Impossible GPU tasks (floating point) received

rickvanderzwet
rickvanderzwet
Joined: 9 Sep 18
Posts: 12
Credit: 11248898
RAC: 0
Topic 216337

My workunit has a Radeon HD 5770 GPU which get detected as:
AMD AMD JUNIPER (DRM 2.50.0 / 4.15.0-33-generic, LLVM 6.0.0) (1024MB)

This GPU how-ever does not support double presision floating point operations, causing the computation to fail:

21:59:46 (1499): [debug]: Flags: X64 SSE SSE2 GNUC X86 GNUX86
21:59:46 (1499): [debug]: glibc version/release: 2.27/stable
21:59:46 (1499): [debug]: Set up communication with graphics process.
boinc_get_opencl_ids returned [0x25ef148 , 0x7f5c854b2120]
Using OpenCL platform provided by: Mesa
Using OpenCL device "AMD JUNIPER (DRM 2.50.0 / 4.15.0-33-generic, LLVM 6.0.0)" by: AMD
Max allocation limit: 751619276
Global mem size: 1073741824
OpenCL compiling FAILED! : -11 . Error message: input.cl:7:26: error: unsupported OpenCL extension 'cl_khr_fp64' - ignoring
input.cl:10:30: error: unknown type name 'double2'; did you mean 'double'?
input.cl:10:30: error: use of type 'double' requires cl_khr_fp64 extension to be enabled
.
OpenCL device has no FP64 support

How-ever I keep getting GPU tasks assigned, unless I explicitly disable them in the web configuration.

I be happy to write patches, but have no glue where to get started, is this a platform (BOINC) problem or should it be captured by individual projects?

Gavin
Gavin
Joined: 21 Sep 10
Posts: 191
Credit: 40643361169
RAC: 1590305

I may be wrong (and have been

I may be wrong (and have been many times before!) but I suspect your GPU is too old for use here, according to AMD the HD5770 supports Open CL 1.0 and the minimum requirement for current GPU tasks at Einstein is for cards supporting Open CL 1.2 and above.

 

Gary Roberts
Gary Roberts
Moderator
Joined: 9 Feb 05
Posts: 5842
Credit: 109377992872
RAC: 35987556

rickvanderzwet wrote:... This

rickvanderzwet wrote:
... This GPU how-ever does not support double presision floating point operations, causing the computation to fail:

Hi Rick,
Welcome to Einstein@Home.  I'm sorry you've had some setbacks whilst getting started.

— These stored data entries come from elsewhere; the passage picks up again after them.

(** X15. A pointer result comes back whole. For every address of 64 bits,
    NULL included, the check hands back a [c_void_p] instance and not a
    Python integer, it reads no error and changes nothing, and the instance
    passed on to a native function as an argument is that address again. *)
Theorem handle_comes_back_whole (p : pointer) (func_name : string)
  (args : list pyval) (w : world) :
  0 ≤ p < 2 ^ pointer_bits →
  ∃ h, _check_res_void_p (restype_c_void_p p) func_name args w = (Returned h, w) ∧
       (∀ z, h ≠ PyInt z) ∧
       from_param_c_void_p h w = (Returned p, w).
Proof.
  intros Hp. exists (PyVoidP p). split.
  - rewrite check_res_of_pointer, Z.mod_small by exact Hp. reflexivity.
  - split; [intros z; discriminate|reflexivity].
Qed.

Lemma handle_comes_back_whole_witness :
  0 ≤ 140737488355328 < 2 ^ pointer_bits ∧
  ∃ h, _check_res_void_p (restype_c_void_p 140737488355328) "BN_new" [] (world_with 7)
       = (Returned h, world_with 7) ∧
       (∀ z, h ≠ PyInt z) ∧
       from_param_c_void_p h (world_with 7) = (Returned 140737488355328, world_with 7).
Proof.
  assert (H : 0 ≤ 140737488355328 < 2 ^ pointer_bits) by (split; [lia|reflexivity]).
  split; [exact H|].
  exact (handle_comes_back_whole 140737488355328 "BN_new" [] (world_with 7) H).
Defined.

(** ** [BN_num_bytes], continued *)

(** X16. For a live BIGNUM [BN_num_bytes] returns the least number of bytes
    that hold the magnitude: the magnitude is below [256 ^ k], and not below
    [256 ^ (k - 1)] unless the BIGNUM is zero, for which the result is 0. *)
Theorem BN_num_bytes_bounds (w : world) (a : positive) (x : Z) :
  bn_heap w !! a = Some x →
  ∃ k, BN_num_bytes (PyVoidP (Z.pos a)) w = (Returned k, w) ∧
       0 ≤ k ∧ Z.abs x < 256 ^ k ∧ (k = 0 ↔ x = 0) ∧
       (x ≠ 0 → 256 ^ (k - 1) ≤ Z.abs x).
Proof.
  intros Ha. exists (libssl.num_bytes x).
  split; [apply run_BN_num_bytes; exact Ha|].
  pose proof (num_bytes_nonneg x) as Hn0.
  pose proof (num_bytes_spec x) as Hspec.
  pose proof (bit_length_nonneg x) as Hb0.
  set (k := libssl.num_bytes x) in *.
  split; [exact Hn0|]. split; [|split; [apply num_bytes_zero_iff|]].
  - replace (256 ^ k) with (2 ^ (8 * k)) by (rewrite Z.pow_mul_r by lia; reflexivity).
    apply bit_length_bound; lia.
  - intros Hx. pose proof (bit_length_spec x Hx) as [Hlow _].
    assert (Hk : k ≠ 0) by (unfold k; rewrite num_bytes_zero_iff; exact Hx).
    replace (256 ^ (k - 1)) with (2 ^ (8 * (k - 1)))
      by (rewrite Z.pow_mul_r by lia; reflexivity).
    eapply Z.le_trans; [|exact Hlow]. apply Z.pow_le_mono_r; lia.
Qed.

Lemma BN_num_bytes_bounds_witness :
  bn_heap (world_with 65536) !! 1%positive = Some 65536 ∧
  ∃ k, BN_num_bytes (PyVoidP 1) (world_with 65536) = (Returned k, world_with 65536) ∧
       0 ≤ k ∧ Z.abs 65536 < 256 ^ k ∧ (k = 0 ↔ 65536 = 0) ∧
       (65536 ≠ 0 → 256 ^ (k - 1) ≤ Z.abs 65536).
Proof.
  split; [reflexivity|].
  exact (BN_num_bytes_bounds (world_with 65536) 1 65536 eq_refl).
Defined.

(** ** [ECDSA_SIG_st.__del__] *)

Lemma run_ssl_BN_free_field (w : world) (a : positive) (x : Z) :
  bn_heap w !! a = Some x → Z.pos a < 2 ^ pointer_bits →
  _ssl_BN_free (getfield_c_void_p (Z.pos a)) w
  = (Returned PyNone, set_bn_heap (delete a (bn_heap w)) w).
Proof.
  intros Ha Hsmall. unfold _ssl_BN_free, getfield_c_void_p, restype_c_void_p.
  cbn [Z.eqb NULL from_param_c_void_p].
  erewrite (bind_returned (mret _)) by reflexivity.
  rewrite Z.mod_small by lia.
  erewrite bind_returned by (eapply run_BN_free_live; exact Ha). reflexivity.
Qed.

(** X17. When a signature structure goes away, [__del__] frees the BIGNUMs
    its two fields point to, and nothing else; a structure whose fields are
    NULL is left alone. *)
Theorem ECDSA_SIG_del_releases (w : world) (a b : positive) (x y : Z) :
  bn_heap w !! a = Some x → bn_heap w !! b = Some y → a ≠ b →
  Z.pos a < 2 ^ pointer_bits → Z.pos b < 2 ^ pointer_bits →
  (∃ w', ECDSA_SIG_st_del {| sig_r := Z.pos a; sig_s := Z.pos b |} w
         = (Returned PyNone, w') ∧
         bn_heap w' = delete b (delete a (bn_heap w)) ∧
         err_queue w' = err_queue w) ∧
  ECDSA_SIG_st_del {| sig_r := NULL; sig_s := NULL |} w = (Returned PyNone, w).
Proof.
  intros Ha Hb Hab Hsa Hsb. split; [|reflexivity].
  eexists. split.
  - unfold ECDSA_SIG_st_del. cbn [sig_r sig_s].
    erewrite bind_returned by (eapply run_ssl_BN_free_field; eassumption).
    erewrite bind_returned.
    2:{ eapply run_ssl_BN_free_field; [|exact Hsb].
        cbn [set_bn_heap bn_heap]. rewrite lookup_delete_ne by exact Hab. exact Hb. }
    reflexivity.
  - cbn [set_bn_heap bn_heap err_queue]. auto.
Qed.
(** * impel::ImpelEngine (src/impel_engine.cpp)

    A shallow embedding of the processor registry and of the per-engine
    processor table, with the calls the engine makes into code that lives
    outside impel_engine.cpp (the factories' create and destroy functions and
    the processors' virtual AdvanceFrame) kept abstract and recorded, in the
    order they are made, in a call log. *)

From Stdlib Require Import List ZArith NArith Bool Lia Sorted.
Import ListNotations.

Local Open Scope Z_scope.

(** ** Plain data *)

(** [ImpellerType] and [ImpelTime] are integer typedefs; the engine only
    compares the former and passes the latter on, so no arithmetic (and no
    wrap-around) is involved. *)
Definition ImpellerType := Z.
Definition ImpelTime := Z.

(** An [ImpelProcessorBase*]: an address, the null pointer being 0. *)
Definition ImpelProcessorBase_ptr := N.
Definition nullptr : ImpelProcessorBase_ptr := 0%N.

(** A pointer to a function: the address of its code. *)
Definition fnptr := N.

Bind Scope N_scope with ImpelProcessorBase_ptr fnptr.

(** Modelled from the spec: the struct is declared in impel_engine.h, which is
    not among the sources.  Spec, section 3: FactoryOps is a pair
    (construct, destruct); the source reads its members as [fns.create] and
    [fns.destroy] and calls them through the pointer. *)
Record ImpelProcessorFunctions := {
  create : fnptr;
  destroy : fnptr
}.

(** ** The associative container *)

(** Modelled from the spec: the typedefs [Map], [Pair], [FunctionMap] and
    [FunctionPair] are declared in impel_engine.h, which is not among the
    sources.  Spec, section 3: a mapping from ProcessorTypeId, keys unique.
    The member functions the source calls ([find] compared with [end()],
    [insert] of a pair, [begin()]..[end()] iteration, [clear]) are those of
    [std::map]: the entries are kept in ascending key order, iteration visits
    them in that order, and [insert] of a key that is already present leaves
    the container as it is. *)
Module StdMap.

I don't think the problem is the lack of FP64.  My gut feeling is that the real issue is that the driver you are using doesn't expose the full OpenCL capabilities of your card.  According to this entry on Wikipedia, your card does support OpenCL 1.2. I believe that capability is not being properly recognised.

A task is processed in two stages.  The initial stage (which does about ~90% of the work) only uses single precision.  During this stage, potential candidate signals are identified.  There is a follow-up stage (the final ~10%) which does need DP.  This 2nd stage re-evaluates the 'toplist', the 10 most likely candidates.  If the GPU doesn't have any DP capability, the follow-up stage is supposed to be performed using a CPU core.  Of course, this will slow down that last part of the calculations, but it's not supposed to prevent a task from starting correctly in the first place.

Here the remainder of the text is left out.